„Das ist frech!“ schrien sie wieder.

„Ih, frech war Kasperles Ausreißen!“ zeterte oben das Kasperle. „Und frech war es, was er dann tat. Dem Grafen von Singerlingen ist er hinten auf den Wagen aufgesprungen; so ist er mit in ein Schloß gefahren, dort ist er in die Schlagsahne gefallen und hat sich in des Herzogs, unseres Herzogs, Bett gelegt.“

„Fein!“ schrien wieder ein paar Buben, aber da drohte Kasperle: „Ihr werdet eingesperrt.“

Da verstummten die Schreier flink, und Kasperle erzählte weiter: „Unser guter Herzog August Erasmus war damals bei dem Grafen von Markfeld zu Gaste, eine Hochzeit wurde im Schloß gefeiert, und da hat das Kasperle herumgespukt. Die kleine Gräfin Rosemarie — sie ist jetzt eine schöne junge Dame und wird nächstens einen Grafen heiraten — hat den kleinen Unnützling aus Mitleid erst in ihr Puppenbett gesteckt, dann ihm geholfen, daß er ausreißen konnte.“

„Fein, fein!“ brüllten wieder die Kinder. Da wurde Kasperle wütend, er schrie: „Potztausend! Das hättet ihr wohl auch getan?“

„Ja, ja!“ jauchzten die Kinder. „Er soll nur kommen, wir helfen ihm schon!“

Einige Augenblicke war Kasperle muckstill; der Kasperlemann, der hinter dem roten Vorhang stand, fuhr sich mit seinem schwefelgelben Schnupftuch über das Gesicht. Er ärgerte sich. „So ist nun das Kindervolk! Da reise ich von Jahrmarkt zu Jahrmarkt, bin auf Schützenfesten, überall und immer, wenn ich erzähle: ‚Kasperle ist ausgerissen‘, schreien die dummen Kinder: ‚Fein, fein!‘ — Haue müßten sie alle haben!“

„Kasperle soll weiterreden,“ verlangten die Kinder vor dem Budchen.
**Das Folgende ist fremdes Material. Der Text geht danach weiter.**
(** the verifier *)
Lemma emits_minisign rest front :
  steps (emitting P) (subprocess_run env ("minisign" :: rest) front).
Proof.
  unfold subprocess_run.
  apply steps_bind; [apply _|auto with steps|intros d].
  apply steps_bind; [apply _| |intros _; apply steps_ret; apply _].
  apply emits_attempt, Hsign. reflexivity.
Qed.

Lemma emits_download_file url d pa :
  steps (emitting P) (download_file env url d pa).
Proof. unfold download_file. steps_split leaf. Qed.
Hint Resolve emits_download_file : steps.

Lemma emits_extract_tar_gz a d : steps (emitting P) (extract_tar_gz env a d).
Proof. unfold extract_tar_gz. steps_split leaf. Qed.
Lemma emits_extract_tar_xz a d : steps (emitting P) (extract_tar_xz env a d).
Proof. unfold extract_tar_xz. steps_split leaf. Qed.
Lemma emits_extract_zip a d : steps (emitting P) (extract_zip env a d).
Proof. unfold extract_zip. steps_split leaf. Qed.
Hint Resolve emits_extract_tar_gz emits_extract_tar_xz emits_extract_zip : steps.

Lemma emits_validate_signature a sg key :
  steps (emitting P) (validate_signature env a sg key).
Proof.
  unfold validate_signature, validate_signature_body, subprocess_run_check,
    minisign_probe, minisign_verify.
  pose proof emits_minisign. steps_split leaf.
Qed.

Hint Resolve emits_validate_signature : steps.

Ltac run_leaf :=
  first [ leaf | apply emits_subprocess_run; reflexivity ].

Lemma emits_setup_zig cd zv pa : steps (emitting P) (setup_zig env cd zv pa).
Proof. unfold setup_zig. steps_split leaf. Qed.

Lemma emits_build_ghostty gd cd : steps (emitting P) (build_ghostty env gd cd).
Proof.
  unfold build_ghostty, build_ghostty_body, zig_build. steps_split run_leaf.
Qed.

Lemma emits_install_app_desktop_file gd :
  steps (emitting P) (install_app_desktop_file env gd).
Proof. unfold install_app_desktop_file. steps_split leaf. Qed.

Lemma emits_install_dolphin_desktop_file gd :
  steps (emitting P) (install_dolphin_desktop_file env gd).
Proof. unfold install_dolphin_desktop_file. steps_split leaf. Qed.
Hint Resolve emits_install_app_desktop_file
  emits_install_dolphin_desktop_file : steps.

Lemma emits_install_desktop_file gd :
  steps (emitting P) (install_desktop_file env gd).
Proof. unfold install_desktop_file. steps_split leaf. Qed.

Lemma emits_verify_build : steps (emitting P) (verify_build env).
Proof. unfold verify_build. steps_split leaf. Qed.
Hint Resolve emits_setup_zig emits_build_ghostty emits_install_desktop_file
  emits_verify_build : steps.

Lemma emits_remove_item label what p items :
  steps (emitting P) (remove_item env label what p items).
Proof. unfold remove_item. steps_split leaf. Qed.
Hint Resolve emits_remove_item : steps.

Lemma emits_uninstall_items : steps (emitting P) (uninstall_items env).
Proof. unfold uninstall_items. steps_split leaf. Qed.
Hint Resolve emits_uninstall_items : steps.

Lemma emits_uninstall_ghostty : steps (emitting P) (uninstall_ghostty env).
Proof.
  unfold uninstall_ghostty.
  steps_split ltac:(first [leaf | apply emits_log_items; intros ?]).
Qed.

Lemma emits_check_podman : steps (emitting P) (check_podman env).
Proof. unfold check_podman, subprocess_run_check. steps_split run_leaf. Qed.

Lemma emits_podman_cp src target : steps (emitting P) (podman_cp env src target).
Proof. unfold podman_cp. steps_split run_leaf. Qed.

Lemma emits_podman_create c image :
  steps (emitting P) (podman_create env c image).
Proof. unfold podman_create. steps_split run_leaf. Qed.

Lemma emits_podman_rm c : steps (emitting P) (podman_rm env c).
Proof. unfold podman_rm. steps_split run_leaf. Qed.
Hint Resolve emits_check_podman emits_podman_cp emits_podman_create
  emits_podman_rm : steps.

Lemma emits_extract_artifacts c v t :
  steps (emitting P) (extract_artifacts_from_container env c v t).
Proof. unfold extract_artifacts_from_container. steps_split leaf. Qed.
Hint Resolve emits_extract_artifacts : steps.

Lemma emits_container_install c v t :
  steps (emitting P) (container_install env c v t).
Proof. unfold container_install. steps_split leaf. Qed.

Lemma emits_container_cleanup c : steps (emitting P) (container_cleanup env c).
Proof. unfold container_cleanup. steps_split leaf. Qed.

Lemma emits_temp_dir_cleanup t : steps (emitting P) (temp_dir_cleanup env t).
Proof. unfold temp_dir_cleanup. steps_split leaf. Qed.
Hint Resolve emits_container_install emits_container_cleanup
  emits_temp_dir_cleanup : steps.

Lemma emits_container_extract c v t :
  steps (emitting P) (container_extract env c v t).
Proof. unfold container_extract. steps_split leaf. Qed.
Hint Resolve emits_container_extract : steps.

Lemma emits_container_image v zv nc :
  steps (emitting P) (container_image env v zv nc).
Proof.
  unfold container_image.
  assert (∃ rest, build_cmd v zv nc = "podman" :: rest) as [rest ->]
    by (destruct nc; eexists; reflexivity).
  steps_split run_leaf.
Qed.
Hint Resolve emits_container_image : steps.

Lemma emits_build_ghostty_container v zv nc :
  steps (emitting P) (build_ghostty_container env v zv nc).
Proof. unfold build_ghostty_container. steps_split leaf. Qed.
Hint Resolve emits_build_ghostty_container : steps.

Lemma emits_main_container args : steps (emitting P) (main_container env args).
Proof. unfold main_container. steps_split leaf. Qed.

Lemma emits_main_fetch args : steps (emitting P) (main_fetch env args).
Proof. unfold main_fetch. steps_split leaf. Qed.

Lemma emits_main_verify args a sg : steps (emitting P) (main_verify env args a sg).
Proof. unfold main_verify. steps_split leaf. Qed.

(** with [--skip-signature] the gate only logs *)
Lemma emits_main_verify_skipped args a sg :
  skip_signature args = true ->
  steps (emitting P) (main_verify env args a sg).
Proof. intros Hs. unfold main_verify. rewrite Hs. steps_split leaf. Qed.

Lemma emits_main_extract args a : steps (emitting P) (main_extract env args a).
Proof. unfold main_extract. steps_split leaf. Qed.

Lemma emits_main_build args gd : steps (emitting P) (main_build env args gd).
Proof. unfold main_build. steps_split leaf. Qed.

Lemma emits_main_local_skipped args :
  skip_signature args = true ->
  steps (emitting P) (main_local env args).
Proof.
  intros Hs. unfold main_local.
  pose proof emits_main_fetch. pose proof emits_main_extract.
  pose proof emits_main_build. pose proof (emits_main_verify_skipped args).
  steps_split leaf.
Qed.

Hint Resolve emits_main_container emits_main_fetch emits_main_verify
  emits_main_extract emits_main_build emits_uninstall_ghostty : steps.

Lemma emits_main_local args : steps (emitting P) (main_local env args).
Proof. unfold main_local. steps_split leaf. Qed.
Hint Resolve emits_main_local : steps.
Da ließ der Kasperlemann das hölzerne Kasperle wieder zappeln. Er steckte aber selbst seinen Kopf heraus und erzählte weiter: „Trotzdem die Landjäger aufpaßten, gelang es dem schlimmen lebendigen Kasperle doch, zu entkommen. Hoch hinauf in die Berge in das Dorf Waldrast hat er sich geflüchtet, und der Schullehrer dort hat sich seiner gar liebreich angenommen. Aber als Dank hat Kasperle nichts wie Dummheiten gemacht.“

„Was hat er denn getan?“ Hansjörg drängte sich ganz vor, und klatsch! schlug ihm Kasperle mit dem Bein an die Nase.